Diagnosing serum sickness or SSLRs is challenging because it is based on exclusion, symptoms, and the temporal relationship between the onset of symptoms and the exposure to triggers. The term “serum sickness” was first described by von Pirquet and Schick, who illustrated the side effects in patients who had received horse serum for treating diphtheria and scarlet fever in the 18th century [7]. Serum sickness causes immunocomplex deposition in blood vessels and tissues, which activates the classical complement pathway, and then induces tissue damage. Serum complement levels of C3 and C4 would usually decrease [1]. The typical symptoms of serum sickness are fever, rashes, and joint pain. Symptoms usually develop one to two weeks after the exposure to triggers but may start earlier if such exposure is not the first of its kind. Symptoms may last from weeks to months, and patients usually respond well to antihistamines or NSAIDs. In severe cases, steroid administration may be necessary. In rare and extremely severe cases, plasmapheresis can be used to shorten the time to recovery. In some cases where the triggers cannot be discontinued, plasmapheresis might prevent serum sickness [8,9]. Serum sickness is generally a benign disease and is mostly self-limiting.

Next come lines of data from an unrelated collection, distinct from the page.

(* ===== verification/KeyWorld.v ===== *)
(** Two organizations on one server, for the witnesses: a database per tenant, a toy
    cache and the toy tokens of the staff, without faults or other writers. *)

From S2P Require Import Prelude GoStrings Errors Effects TxStore Limiter SdpDb PaymentStore.
From S2P Require Import Tenant Tenants Passwords Authenticator AuthManager AuthWorld ApiKeys Access.
From Stdlib Require Import Ascii String FunctionalExtensionality.

Local Open Scope string_scope.
Local Open Scope list_scope.
Local Open Scope go_scope.

Module KeyWorld.

(** ** A cache *)

Record Entry := mkEntry { Entry_Key : string; Entry_Value : APIKey; Entry_Expires : Z }.

Definition get_entry (now : Z) (c : list Entry) (k : string) : option APIKey :=
  Entry_Value <$> first_such (fun e => (Entry_Key e =? k) && (now <=? Entry_Expires e)%Z) c.

#[export] Instance cache : KeyCache := {|
  Cache := list Entry;
  cache_Get := get_entry;
  cache_Del k c := filter (fun e => Entry_Key e <> k) c;
  cache_SetWithTTL now k a ttl c := mkEntry k a (now + ttl) :: c |}.

Lemma get_after_delete now k c k' a : get_entry now (filter (fun e => Entry_Key e <> k) c) k' = Some a ->
  get_entry now c k' = Some a.
Proof.
  unfold get_entry. induction c as [|e c IH]; [done|]. rewrite filter_cons. destruct (decide _) as [Hk|Hk].
  - unfold first_such in *. cbn [List.find]. by destruct ((Entry_Key e =? k') && (now <=? Entry_Expires e)%Z).
  - intros H. unfold first_such in IH |- *. cbn [List.find]. destruct ((Entry_Key e =? k') && (now <=? Entry_Expires e)%Z) eqn:He; [|by apply IH].
    exfalso. apply andb_true_iff in He as [He%eqb_true _]. apply fmap_Some in H as (e' & H & _).
    apply first_such_some in H as [[Hne _]%list_elem_of_filter [He'%eqb_true _]%andb_true_iff].
    apply dec_stable in Hk. congruence.
Qed.

#[export] Instance cache_laws : KeyCacheLaws.
Proof.
  split.
  - intros now t k a ttl c k' a'. unfold cache_Get, cache_SetWithTTL, cache, get_entry, first_such.
    cbn [List.find Entry_Key Entry_Expires]. destruct ((k =? k') && (now <=? t + ttl)%Z) eqn:He; [|by right]. intros [= <-]. left.
    apply andb_true_iff in He as [He%eqb_true Hle%Z.leb_le]. done.
  - intros now k c k' a'. apply get_after_delete.
Qed.

(** ** The databases *)

Record Dbs := mkDbs {
  d_admin : AdminDb;
  d_auth : string -> AuthDb;
  d_keys : string -> ApiKeyDb;
  d_cache : Cache }.

(** The part of one tenant. *)
Definition put_of {X} (T : string) (x : X) (f : string -> X) : string -> X := fun T' => if T' =? T then x else f T'.

Lemma put_of_get {X} T (f : string -> X) : put_of T (f T) f = f.
Proof. apply functional_extensionality. intros T'. unfold put_of. destruct (eqb_spec T' T); [by subst|done]. Qed.
Lemma put_of_same {X} T (x : X) f : put_of T x f T = x.
Proof. unfold put_of. by rewrite eqb_same. Qed.
Lemma put_of_twice {X} T (x y : X) f : put_of T x (put_of T y f) = put_of T x f.
Proof. apply functional_extensionality. intros T'. unfold put_of. by destruct (_ =? _). Qed.

#[export] Instance admin_conn : Conn Dbs AdminDb :=
  {| conn_id := 0; conn_get := d_admin; conn_set x d := mkDbs x (d_auth d) (d_keys d) (d_cache d) |}.
#[export] Instance admin_laws : ConnLaws Dbs AdminDb.
Proof. constructor; [done|by intros []|done]. Qed.
#[export] Instance cache_conn : Conn Dbs Cache :=
  {| conn_id := 1; conn_get := d_cache; conn_set x d := mkDbs (d_admin d) (d_auth d) (d_keys d) x |}.
#[export] Instance cache_conn_laws : ConnLaws Dbs Cache.
Proof. constructor; [done|by intros []|done]. Qed.

#[export] Instance auth_pools : TenantPools Dbs AuthDb := fun T =>
  {| conn_id := 2; conn_get d := d_auth d T; conn_set x d := mkDbs (d_admin d) (put_of T x (d_auth d)) (d_keys d) (d_cache d) |}.
#[export] Instance key_pools : TenantPools Dbs ApiKeyDb := fun T =>
  {| conn_id := 3; conn_get d := d_keys d T; conn_set x d := mkDbs (d_admin d) (d_auth d) (put_of T x (d_keys d)) (d_cache d) |}.

#[export] Instance auth_pool_laws T : ConnLaws Dbs AuthDb (C := tenant_pool T).
Proof.
  constructor; [intros x d; apply put_of_same|intros []; cbn; by rewrite put_of_get|intros x y d; cbn; by rewrite put_of_twice].
Qed.
#[export] Instance key_pool_laws T : ConnLaws Dbs ApiKeyDb (C := tenant_pool T).
Proof.
  constructor; [intros x d; apply put_of_same|intros []; cbn; by rewrite put_of_get|intros x y d; cbn; by rewrite put_of_twice].
Qed.

Lemma cache_apart T (x : Cache) (d : Dbs) :
  conn_get (Conn := tenant_pool T) (conn_set x d) = (conn_get (Conn := tenant_pool T) d : ApiKeyDb).
Proof. done. Qed.
Lemma tables_apart T (x : ApiKeyDb) (d : Dbs) :
  conn_get (X := Cache) (conn_set (Conn := tenant_pool T) x d) = conn_get (X := Cache) d.
Proof. done. Qed.
Lemma tenants_apart T T' (x : ApiKeyDb) (d : Dbs) : T <> T' ->
  conn_get (Conn := tenant_pool T) (conn_set (Conn := tenant_pool T') x d) = (conn_get (Conn := tenant_pool T) d : ApiKeyDb).
Proof. intros H. cbn. unfold put_of. by destruct (eqb_spec T T'). Qed.

#[export] Instance env : Env Dbs :=
  {| env_fault _ := NoFault; env_interfere _ d := d; env_now t := Z.of_nat t; env_locked _ _ := false |}.
Lemma calm t (d : Dbs) : env_interfere t d = d.
Proof. done. Qed.

#[export] Instance uuids : UuidGen := {| uuid_generate _ i := string_of_list_ascii (repeat "u"%char (S i)) |}.
Lemma uuid_has_no_dot cx n : "."%char ∉ list_ascii_of_string (uuid_generate cx n).
Proof.
  cbn [uuid_generate uuids]. rewrite list_ascii_of_string_of_list_ascii. intros H%list_elem_of_In%repeat_spec. done.
Qed.
#[export] Instance pg_uuid : PgUuid := {| uuid_in s := Some s |}.
#[export] Instance random : CryptoBytes := {| rand_Read t n := Ok (map (fun i => Z.of_nat (t + i)) (seq 0 n)) |}.
#[export] Instance jwt : JwtLibrary := AuthWorld.jwt.
#[export] Instance collation : SdpDb.Collation := {| text_le := String.leb |}.

(** ** The organizations *)

Definition north : Tenant := mkTenant "t1" "north" (Some "https://north.example") None ActivatedTenantStatus false 0 0 None
  (Some "GDIST") "DISTRIBUTION_ACCOUNT.STELLAR.ENV" "ACTIVE".
Definition south : Tenant := mkTenant "t2" "south" (Some "https://south.example") None ActivatedTenantStatus false 0 0 None
  (Some "GDIST") "DISTRIBUTION_ACCOUNT.STELLAR.ENV" "ACTIVE".

Definition secret := "s3cret".
Definition exporter : APIKey := mkAPIKey "k1" "exports" (key_hash "salt" secret) "salt" None [ReadExports] ["10.0.0.0/8"]
  0 "u1" 0 "u1" None.
Definition exporter_text := "SDP_k1." +:+ secret.

Definition dbs (keys : list APIKey) (c : Cache) : Dbs :=
  mkDbs (mkAdminDb [north; south] []) (fun _ => AuthWorld.auth_db [] [])
    (fun T => mkApiKeyDb (if T =? "t1" then keys else [])) c.
Definition world (keys : list APIKey) (c : Cache) : World Dbs unit unit := mkWorld (dbs keys c) 0 ∅ tt [].

Definition request (authorization tenant : string) : Request :=
  mkRequest authorization "10.1.2.3" "" tenant "" "127.0.0.1:80" None.
End KeyWorld.
(** An answer of the database: the row of the key's text, unexpired, and used now. *)
Lemma validate_ok raw w a w' :
  ValidateRawKeyAndUpdateLastUsed raw w = (Ok a, w') ->
  exists row now, row ∈ keys w /\ opens_row raw row /\ lookup_key (Key_ID row) (conn_get (w_db w)) = Some row /\
    (exists t, w_clock w <= t /\ expired_at (env_now t) row = false) /\
    a = credentials (used_at now row) /\ w_clock w <= w_clock w' /\
    w_db w' = conn_set (conn_get (w_db w') : ApiKeyDb) (w_db w) /\
    keys w' = update_where (fun k => Key_ID k =? Key_ID row) (used_at now) (keys w) /\ keys_ok (keys w').
Proof using Hcalm KL.
  unfold ValidateRawKeyAndUpdateLastUsed. destruct (prefix APIKeyPrefix raw) eqn:Hp; [|done]. cbn [negb].
  destruct (split_on _ _) as [|id [|secret [|]]] eqn:Hs; try done. intros H.
  apply map_errM_ok, (tx_ok Hcalm) in H as (w1 & w2 & H & Htx & [Hdb Hclock] & Hdb' & Hclock').
  destruct (key_text_split _ _ _ Hp Hs) as [Hraw Hnodot]. clear Hp Hs.
  set (sid := string_of_list_ascii id) in *. set (ssecret := string_of_list_ascii secret) in *.
  unfold validate_and_use in H. apply mbind_ok in H as (b & w3 & H1 & H).
  apply map_errM_ok, mbind_ok in H1 as (row & w4 & H1 & H1'). apply lift_ok in H1' as [Hb ->].
  apply scan_key_ok in Hb as ->. apply (GetContext_in_tx _ _ _ _ Htx) in H1 as (cx & x' & [= Hrow <-] & -> & Htx4).
  destruct (in_tx_settle w1 Htx) as [Hs1 Ht1]. set (w4 := put_part _ _) in *.
  assert (Hdb4 : w_db w4 = w_db w) by (unfold w4; cbn; by rewrite Hs1, conn_set_get).
  assert (Hc4 : w_clock w <= w_clock w4) by (unfold w4; cbn; rewrite settle_clock; lia).
  destruct (_ <>? _) eqn:Hhash; [done|]. apply negb_false_iff, eqb_true in Hhash.
  apply mbind_ok in H as (e & w5 & H5 & H). apply IsExpired_ok in H5 as ([Hdb5 Hc5] & Ht5 & t & Ht & ->).
  assert (Hexp : expired_at (env_now t) (credentials row) = expired_at (env_now t) row) by done. rewrite Hexp in H.
  destruct (expired_at (env_now t) row) eqn:He; [done|]. apply map_errM_ok, mbind_ok in H as (row' & w6 & H6 & H).
  apply lift_ok in H as [Ha ->]. apply scan_key_ok in Ha as ->.
  assert (Htx5 : in_tx (X := ApiKeyDb) w5) by (destruct Htx4 as (now & saved & Htx4); exists now, saved; by rewrite Ht5).
  destruct (in_tx_settle w5 Htx5) as [Hs5 _].
  apply (GetContext_in_tx _ _ _ _ Htx5) in H6 as (cx' & y & Hq & -> & _). unfold use_key in Hq.
  rewrite Hdb5, Hdb4 in Hq. rewrite Hdb in Hrow. apply check_keys_ok in Hq as (Hrow' & -> & _ & Hok).
  rewrite Hrow in Hrow'. injection Hrow' as ->. apply first_such_some in Hrow as Hr. destruct Hr as [Hin Hid%eqb_true].
  cbn [put_part w_db w_clock] in *. cbn in Hdb'. rewrite Hs5, Hdb5, Hdb4 in Hdb'.
  exists row, (NOW cx'). rewrite Hdb', !conn_get_set. cbn. split_and!; try done.
  - unfold opens_row. rewrite Hid. split; [unfold sid; by rewrite list_ascii_of_string_of_list_ascii|]. by exists ssecret.
  - by rewrite Hid.
  - exists t. split; [lia|done].
  - cbn in Hclock'. rewrite ?settle_clock in Hclock'. lia.
  - by rewrite Hid.
Qed.
Section revocation.
Context {D L Ev : Type} {E : Env D}.
Context {KeP : TenantPools D ApiKeyDb} {KePL : TenantPoolLaws D ApiKeyDb}.
Context {KCh : KeyCache} {KCL : KeyCacheLaws} {CaC : Conn D Cache} {CaL : ConnLaws D Cache} {PU : PgUuid}.
Context (hasCache : bool) (Hcalm : forall t (d : D), env_interfere t d = d).
Implicit Types w : World D L Ev.
Abbreviation M := (M D L Ev).
Abbreviation keys_of T w := (api_keys (conn_get (Conn := tenant_pool T) (w_db w) : ApiKeyDb)).
Abbreviation cache w := (conn_get (X := Cache) (w_db w)).

(** The databases of the tenants and the memory of the server are apart. *)
Context (Hcache : forall T (x : Cache) (d : D),
  conn_get (Conn := tenant_pool T) (conn_set x d) = (conn_get (Conn := tenant_pool T) d : ApiKeyDb)).
Context (Htable : forall T (x : ApiKeyDb) (d : D),
  conn_get (X := Cache) (conn_set (Conn := tenant_pool T) x d) = conn_get (X := Cache) d).
Context (Htenants : forall T T' (x : ApiKeyDb) (d : D), T <> T' ->
  conn_get (Conn := tenant_pool T) (conn_set (Conn := tenant_pool T') x d)
  = (conn_get (Conn := tenant_pool T) d : ApiKeyDb)).

(** ** The identifiers of a table *)

(** No identifier is new. *)
Definition no_new (x y : ApiKeyDb) : Prop := map Key_ID (api_keys y) ⊆ map Key_ID (api_keys x).
#[local] Instance no_new_preorder : PreOrder no_new.
Proof. unfold no_new. split; [by intros x|]. intros x y z H1 H2. by etransitivity. Qed.

Lemma update_no_new p f x : (forall k, Key_ID (f k) = Key_ID k) -> no_new x (x <| api_keys := update_where p f (api_keys x) |>).
Proof. intros Hf. unfold no_new. cbn. by rewrite update_where_proj. Qed.

Lemma checked_no_new {A} (a : A) x y b z : no_new x y -> check_keys a y = Ok (b, z) -> no_new x z.
Proof. unfold check_keys. intros H. destruct (decide _); [|done]. destruct (decide _); [|done]. by intros [= _ <-]. Qed.

(** What a program on the database of a tenant does to the database of any. *)
Definition calls w w' : Prop :=
  w_clock w <= w_clock w' /\ cache w' = cache w /\ forall T, map Key_ID (keys_of T w') ⊆ map Key_ID (keys_of T w).

Lemma calls_refl w w' : w_db w' = w_db w -> w_clock w <= w_clock w' -> calls w w'.
Proof. intros Hd Hc. unfold calls. by rewrite Hd. Qed.

#[local] Instance calls_preorder : PreOrder calls.
Proof.
  split; [intros w; by apply calls_refl|]. intros w1 w2 w3 (C1 & E1 & S1) (C2 & E2 & S2).
  split_and!; [lia|congruence|]. intros T. etransitivity; [apply S2|apply S1].
Qed.

Lemma within_calls T w w' :
  w_clock w <= w_clock w' ->
  (exists y, w_db w' = conn_set (Conn := tenant_pool T) y (w_db w) /\ no_new (conn_get (Conn := tenant_pool T) (w_db w)) y) ->
  calls w w'.
Proof using Htable Htenants KePL.
  intros Hc (y & Hy & Hn). pose proof (pool_laws T) as KL. split_and!; [done|by rewrite Hy, Htable|]. intros T'.
  destruct (decide (T' = T)) as [->|Hne]; rewrite Hy; [rewrite conn_get_set; exact Hn|by rewrite Htenants].
Qed.

(** Programs about the keys of the tenant [T]. *)
Section tenant.
Context (T : string).
#[local] Instance pool : Conn D ApiKeyDb := tenant_pool T.
#[local] Instance laws : ConnLaws D ApiKeyDb := pool_laws T.

Lemma use_key_no_new id cx x a x' : use_key id cx x = Ok (a, x') -> no_new x x'.
Proof. unfold use_key. apply checked_no_new. by apply update_no_new. Qed.

Lemma validate_and_use_within id secret : respects (within (X := ApiKeyDb) no_new) (validate_and_use id secret : M APIKey).
Proof using Hcalm KePL.
  pose proof (within_preorder (D := D) (L := L) (Ev := Ev) (X := ApiKeyDb) no_new) as HP.
  unfold validate_and_use. apply respects_bind; [done| |intros a].
  - apply respects_wrap, respects_bind; [done| |intros row; apply respects_lift; apply _].
    apply within_Get; [done|apply _|]. by intros cx x a x' [= _ <-].
  - destruct (_ <>? _); [apply respects_throw; apply _|]. apply respects_bind; [done| |intros e].
    + unfold IsExpired. destruct (ExpiryDate a); [|apply respects_ret; apply _].
      apply respects_bind; [done|apply within_ask; [done|apply _]|intros now; apply respects_ret; apply _].
    + destruct e; [apply respects_throw; apply _|]. apply respects_wrap, respects_bind; [done| |intros row; apply respects_lift; apply _].
      apply within_Get; [done|apply _|]. intros cx x b x'. apply use_key_no_new.
Qed.

Lemma validate_raw_calls raw : respects calls (ValidateRawKeyAndUpdateLastUsed raw : M APIKey).
Proof using Hcalm KePL Htable Htenants.
  unfold ValidateRawKeyAndUpdateLastUsed. destruct (negb _); [by apply respects_throw, _|].
  destruct (split_on _ _) as [|id [|secret [|]]]; try by apply respects_throw, _. apply respects_wrap. intros w.
  destruct (within_tx Hcalm no_new _ (validate_and_use_within (string_of_list_ascii id) (string_of_list_ascii secret)) w) as [Hc Hw].
  by apply (within_calls T).
Qed.

Lemma stmt_calls {A} (q : Stmt ApiKeyDb A) :
  (forall cx x a x', q cx x = Ok (a, x') -> no_new x x') -> respects calls (db_stmt q : M A).
Proof using Hcalm KePL Htable Htenants.
  intros Hq w. destruct (within_stmt Hcalm no_new q Hq w) as (_ & Hc & Hw). by apply (within_calls T).
Qed.

Lemma as_creator_no_new {A} creator (q : string -> Stmt ApiKeyDb A) :
  (forall c cx x a x', q c cx x = Ok (a, x') -> no_new x x') ->
  forall cx x a x', as_creator creator q cx x = Ok (a, x') -> no_new x x'.
Proof. intros Hq cx x a x'. unfold as_creator. destruct (uuid_in creator); [apply Hq|done]. Qed.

Compared with serum sickness, SSLRs do not form immune complexes, and patients have normal C3 and C4 levels because the complement system is not activated [10]. SSLRs usually develop after the administration of antibiotics such as cefaclor, penicillin, metronidazole, ciprofloxacin, and clarithromycin [11-15]. Vaccine-triggered SSLRs are rare, but those induced by rabies, influenza, and pneumococcal vaccines have been reported [5,6,16,17]. However, SSLRs induced by pneumococcal vaccines are still relatively rare compared with those induced by rabies and influenza vaccines, and most cases of SSLRs induced by vaccines are found in children. The treatment protocol for SSLRs is the same as that for serum sickness.
In Taiwan, two types of pneumococcal vaccines are available, namely the pneumococcal conjugate vaccine (PCV13 or Prevnar 13) and pneumococcal polysaccharide vaccine (PPSV23 or Pneumovax 23, Merck & Co., Inc., Kenilworth, NJ). Prevnar 13, which was used in our patient, contains the capsular polysaccharide of 13 serotypes of S. pneumoniae conjugated to a nontoxic mutant of the diphtheria toxin called CRM 197 to boost immune responses. Common side effects of Prevnar 13 include local reactions, fever, fatigue, rashes, muscle pain, and diarrhea. Most local reactions and systemic side effects are mild or moderate in severity. A previous study has reported that severe adverse events within one month after vaccine injection were rare (7%) and not statistically significant compared with the placebo group [18]. In our literature review, we observed that pneumococcal vaccine-induced SSLRs mostly occurred in children and in only one HIV-infected adult [5,6]. Thus, our case is the first one that documents an immunocompetent adult with SSLRs after receiving pneumococcal vaccination.
Conclusions
SSLRs usually develop one to two weeks after the first exposure to triggers. Patients presenting with fever, skin rashes, and arthritis should be suspected of having serum sickness or SSLRs, especially if the temporal relationship between the onset of symptoms and the exposure to triggers is consistent. Although pneumococcal vaccine-induced SSLRs are very rare, they may still develop in children and immunocompetent adults.
Acknowledgments
This manuscript was edited by Wallace Academic Editing.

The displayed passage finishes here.